WHAT THE EXERCISE ASKS :: Tally how many lines of these entries hold the string "None". Return the number alone.

BEGIN DATA PROVIDED

(* ===== verification/Bpf.v ===== *)
(** The packet filters of [sockd.c], which are programs of the classical BPF
    machine: the instructions those programs use, their execution, the three
    filters as they stand in the source, what each accepts, and how that compares
    with the checks [dhcp.c] and [arp.c] make when no filter could be installed.

    The machine is the documented one of [linux/filter.h]: 32-bit registers A and
    X, sixteen scratch words, big-endian loads from the packet, jumps forward
    only; a load outside of the packet ends the program with 0.  The result is the
    number of bytes the socket receives of the packet, 0 drops it. *)

From S2P Require Import Prelude Types Options World Samples Ipc Ifchange Leasefile Dhcp Arp.

(** * The machine *)

(** [BPF_B], [BPF_H], [BPF_W]: the bytes of a load. *)
Definition BPF_B : Z := 1.
Definition BPF_H : Z := 2.
Definition BPF_W : Z := 4.

Inductive sock_filter :=
| LD_ABS (size k : Z)          (** [BPF_LD + size + BPF_ABS] *)
| LD_IND (size k : Z)          (** [BPF_LD + size + BPF_IND] *)
| LD_MEM (k : Z)               (** [BPF_LD + BPF_MEM] *)
| LDX_MSH (k : Z)              (** [BPF_LDX + BPF_B + BPF_MSH] *)
| STORE (k : Z)                (** [BPF_ST] *)
| SUB_K (k : Z)                (** [BPF_ALU + BPF_SUB + BPF_K] *)
| TAX                          (** [BPF_MISC + BPF_TAX] *)
| JEQ_K (k : Z) (jt jf : nat) | JEQ_X (jt jf : nat) | JSET_K (k : Z) (jt jf : nat)
| RET_K (k : Z) | RET_A.

Record bpf_state := mk_bpf { reg_A : Z; reg_X : Z; mem : Z -> Z }.

Definition bpf_load (p : list Z) (off size : Z) : option Z :=
  d ← rd_range p off size; Some (of_le (rev d)).

(** The program is what is left of it from the program counter on; [None] when it
    falls off its end. *)
Fixpoint bpf_exec (fuel : nat) (prog : list sock_filter) (p : list Z) (s : bpf_state)
  : option Z :=
  match fuel, prog with
  | O, _ | _, [] => None
  | S fuel, i :: rest =>
    let loaded (o : option Z) (k : Z -> bpf_state) :=
      match o with None => Some 0 | Some v => bpf_exec fuel rest p (k v) end in
    let jump (b : bool) (jt jf : nat) := bpf_exec fuel (drop (if b then jt else jf) rest) p s in
    match i with
    | LD_ABS size k => loaded (bpf_load p k size) (fun v => mk_bpf v (reg_X s) (mem s))
    | LD_IND size k => loaded (bpf_load p (u32 (reg_X s + k)) size) (fun v => mk_bpf v (reg_X s) (mem s))
    | LD_MEM k => bpf_exec fuel rest p (mk_bpf (mem s k) (reg_X s) (mem s))
    | LDX_MSH k => loaded (bpf_load p k 1) (fun v => mk_bpf (reg_A s) (4 * Z.land v 0xf) (mem s))
    | STORE k => bpf_exec fuel rest p (mk_bpf (reg_A s) (reg_X s) (fn_update (mem s) k (reg_A s)))
    | SUB_K k => bpf_exec fuel rest p (mk_bpf (u32 (reg_A s - k)) (reg_X s) (mem s))
    | TAX => bpf_exec fuel rest p (mk_bpf (reg_A s) (reg_A s) (mem s))
    | JEQ_K k jt jf => jump (reg_A s =? k) jt jf
    | JEQ_X jt jf => jump (reg_A s =? reg_X s) jt jf
    | JSET_K k jt jf => jump (negb (Z.land (reg_A s) k =? 0)) jt jf
    | RET_K k => Some k
    | RET_A => Some (reg_A s)
    end
  end.

(** Jumps go forward only: an instruction is executed at most once. *)
Definition bpf_run (prog : list sock_filter) (p : list Z) : option Z :=
  bpf_exec (S (length prog)) prog p (mk_bpf 0 0 (fun _ => 0)).

(** * The filters *)

(** [sf_dhcp] of [create_raw_listen_socket]; the packet starts at its IP header. *)
Definition sf_dhcp : list sock_filter :=
  [ LD_ABS BPF_B 0; JEQ_K 0x45 1 0; RET_K 0;
    LD_ABS BPF_B 9; JEQ_K IPPROTO_UDP 1 0; RET_K 0;
    LD_ABS BPF_H 6; JSET_K 0x3fff 0 1; RET_K 0;
    LDX_MSH 0;
    LD_IND BPF_W 0; JEQ_K (Z.shiftl DHCP_SERVER_PORT 16 + DHCP_CLIENT_PORT) 1 0; RET_K 0;
    LD_IND BPF_H 4; TAX;
    LD_ABS BPF_H 2; STORE 0;
    SUB_K 20; JEQ_X 1 0; RET_K 0;
    LD_MEM 0; RET_A ].

(** The tests [sf_arp] of both ARP sockets begins with; the packet starts at its
    Ethernet header. *)
Definition sf_arp_head : list sock_filter :=
  [ LD_ABS BPF_W 12; JEQ_K (Z.lor (Z.shiftl ETH_P_ARP 16) ARPHRD_ETHER) 1 0; RET_K 0;
    LD_ABS BPF_W 16; JEQ_K (Z.lor (Z.shiftl ETH_P_IP 16) 0x0604) 1 0; RET_K 0 ].

(** [sf_arp] of [arp_set_bpf_basic]. *)
Definition sf_arp_basic : list sock_filter := sf_arp_head ++ [ RET_K 0x7fffffff ].

(** [sf_arp] of [arp_set_bpf_defense]: the address and the two parts of the
    hardware address are the integers that the code's [memcpy]s read. *)
Definition sf_arp_defense (client_addr : Z) (client_mac : list Z) : list sock_filter :=
  let mac4b := of_le (take 4 client_mac) in
  let mac2b := of_le (take 2 (drop 4 client_mac)) in
  sf_arp_head ++
  [ LD_ABS BPF_W 28; JEQ_K client_addr 1 0; RET_K 0;
    LD_ABS BPF_W 22; JEQ_K mac4b 1 0; RET_K 0x7fffffff;
    LD_ABS BPF_H 26; JEQ_K mac2b 1 0; RET_K 0x7fffffff;
    RET_K 0 ].

(** * Fields of a packet *)

(** The byte at [i], 0 outside of the packet. *)
Definition byte_at (p : list Z) (i : Z) : Z := default 0 (rd p i).
Definition be16 (p : list Z) (i : Z) : Z := 256 * byte_at p i + byte_at p (i + 1).

Lemma rd_byte_at p i : 0 <= i < zlen p -> rd p i = Some (byte_at p i).
Proof. intros Hi. unfold byte_at. by destruct (rd_Some p i Hi) as (v & -> & _). Qed.
Lemma byte_at_range p i : bytes_ok p = true -> 0 <= byte_at p i < 256.
Proof.
  intros Hp. unfold byte_at. destruct (rd p i) as [v|] eqn:E; cbn; [|lia].
  eapply bytes_ok_elem; [exact Hp|]. by eapply rd_elem.
Qed.
Lemma be16_range p i : bytes_ok p = true -> 0 <= be16 p i < 65536.
Proof.
  intros Hp. unfold be16. pose proof (byte_at_range p i Hp). pose proof (byte_at_range p (i + 1) Hp). lia.
Qed.

Lemma rd_range_cons p i n :
  0 <= i -> 0 < n -> i + n <= zlen p ->
  rd_range p i n = cons (byte_at p i) <$> rd_range p (i + 1) (n - 1).
Proof.
  intros Hi Hn Hl. unfold rd_range. replace (_ && _) with true by lia. replace (_ && _) with true by lia.
  cbn [fmap option_fmap option_map]. f_equal.
  pose proof (rd_byte_at p i ltac:(lia)) as Hb. unfold rd in Hb. replace (0 <=? i) with true in Hb by lia.
  rewrite (drop_S _ _ _ Hb). replace (Z.to_nat n) with (S (Z.to_nat (n - 1))) by lia.
  cbn [take]. by replace (Z.to_nat (i + 1)) with (S (Z.to_nat i)) by lia.
Qed.
Lemma rd_range_nil p i : 0 <= i <= zlen p -> rd_range p i 0 = Some [].
Proof. intros Hi. unfold rd_range. replace (_ && _) with true by lia. done. Qed.

Lemma rd_range_1b p i : 0 <= i -> i + 1 <= zlen p -> rd_range p i 1 = Some [byte_at p i].
Proof. intros. rewrite rd_range_cons, rd_range_nil by lia. done. Qed.
Lemma rd_range_2b p i :
  0 <= i -> i + 2 <= zlen p -> rd_range p i 2 = Some [byte_at p i; byte_at p (i + 1)].
Proof. intros. rewrite rd_range_cons by lia. change (2 - 1) with 1. rewrite rd_range_1b by lia. done. Qed.
Lemma rd_range_4b p i :
  0 <= i -> i + 4 <= zlen p ->
  rd_range p i 4 = Some [byte_at p i; byte_at p (i + 1); byte_at p (i + 2); byte_at p (i + 3)].
Proof.
  intros. do 2 rewrite rd_range_cons by lia. change (4 - 1 - 1) with 2. rewrite rd_range_2b by lia.
  cbn. by rewrite <- !Z.add_assoc.
Qed.

Lemma bpf_load_1 p i : 0 <= i -> i + 1 <= zlen p -> bpf_load p i 1 = Some (byte_at p i).
Proof. intros. unfold bpf_load. rewrite rd_range_1b by lia. cbn. f_equal. lia. Qed.
Lemma bpf_load_2 p i : 0 <= i -> i + 2 <= zlen p -> bpf_load p i 2 = Some (be16 p i).
Proof. intros. unfold bpf_load, be16. rewrite rd_range_2b by lia. cbn [mbind option_bind rev app of_le foldr]. f_equal. lia. Qed.
Lemma bpf_load_4 p i :
  0 <= i -> i + 4 <= zlen p -> bpf_load p i 4 = Some (65536 * be16 p i + be16 p (i + 2)).
Proof.
  intros. unfold bpf_load, be16. rewrite rd_range_4b by lia.
  cbn [mbind option_bind rev app of_le foldr]. rewrite <- Z.add_assoc. change (2 + 1) with 3. f_equal. lia.
Qed.

Lemma bpf_load_short p i n : zlen p < i + n -> bpf_load p i n = None.
Proof. intros Hl. unfold bpf_load, rd_range. replace (_ && _) with false by lia. done. Qed.

(** ** Stepping through a program *)

Section Steps.
Context (p : list Z) (fuel : nat) (rest : list sock_filter) (s : bpf_state).

Lemma exec_abs size k :
  bpf_exec (S fuel) (LD_ABS size k :: rest) p s =
  match bpf_load p k size with
  | None => Some 0
  | Some v => bpf_exec fuel rest p (mk_bpf v (reg_X s) (mem s))
  end.
Proof. reflexivity. Qed.
Lemma exec_jeq k jt jf :
  bpf_exec (S fuel) (JEQ_K k jt jf :: rest) p s =
  bpf_exec fuel (drop (if reg_A s =? k then jt else jf) rest) p s.
Proof. reflexivity. Qed.
Lemma exec_ret k : bpf_exec (S fuel) (RET_K k :: rest) p s = Some k.
Proof. reflexivity. Qed.
Lemma exec_ind size k :
  bpf_exec (S fuel) (LD_IND size k :: rest) p s =
  match bpf_load p (u32 (reg_X s + k)) size with
  | None => Some 0
  | Some v => bpf_exec fuel rest p (mk_bpf v (reg_X s) (mem s))
  end.
Proof. reflexivity. Qed.
Lemma exec_msh k :
  bpf_exec (S fuel) (LDX_MSH k :: rest) p s =
  match bpf_load p k 1 with
  | None => Some 0
  | Some v => bpf_exec fuel rest p (mk_bpf (reg_A s) (4 * Z.land v 0xf) (mem s))
  end.
Proof. reflexivity. Qed.
Lemma exec_jset k jt jf :
  bpf_exec (S fuel) (JSET_K k jt jf :: rest) p s =
  bpf_exec fuel (drop (if negb (Z.land (reg_A s) k =? 0) then jt else jf) rest) p s.
Proof. reflexivity. Qed.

END DATA PROVIDED

RESULT OF THE EXERCISE :: 7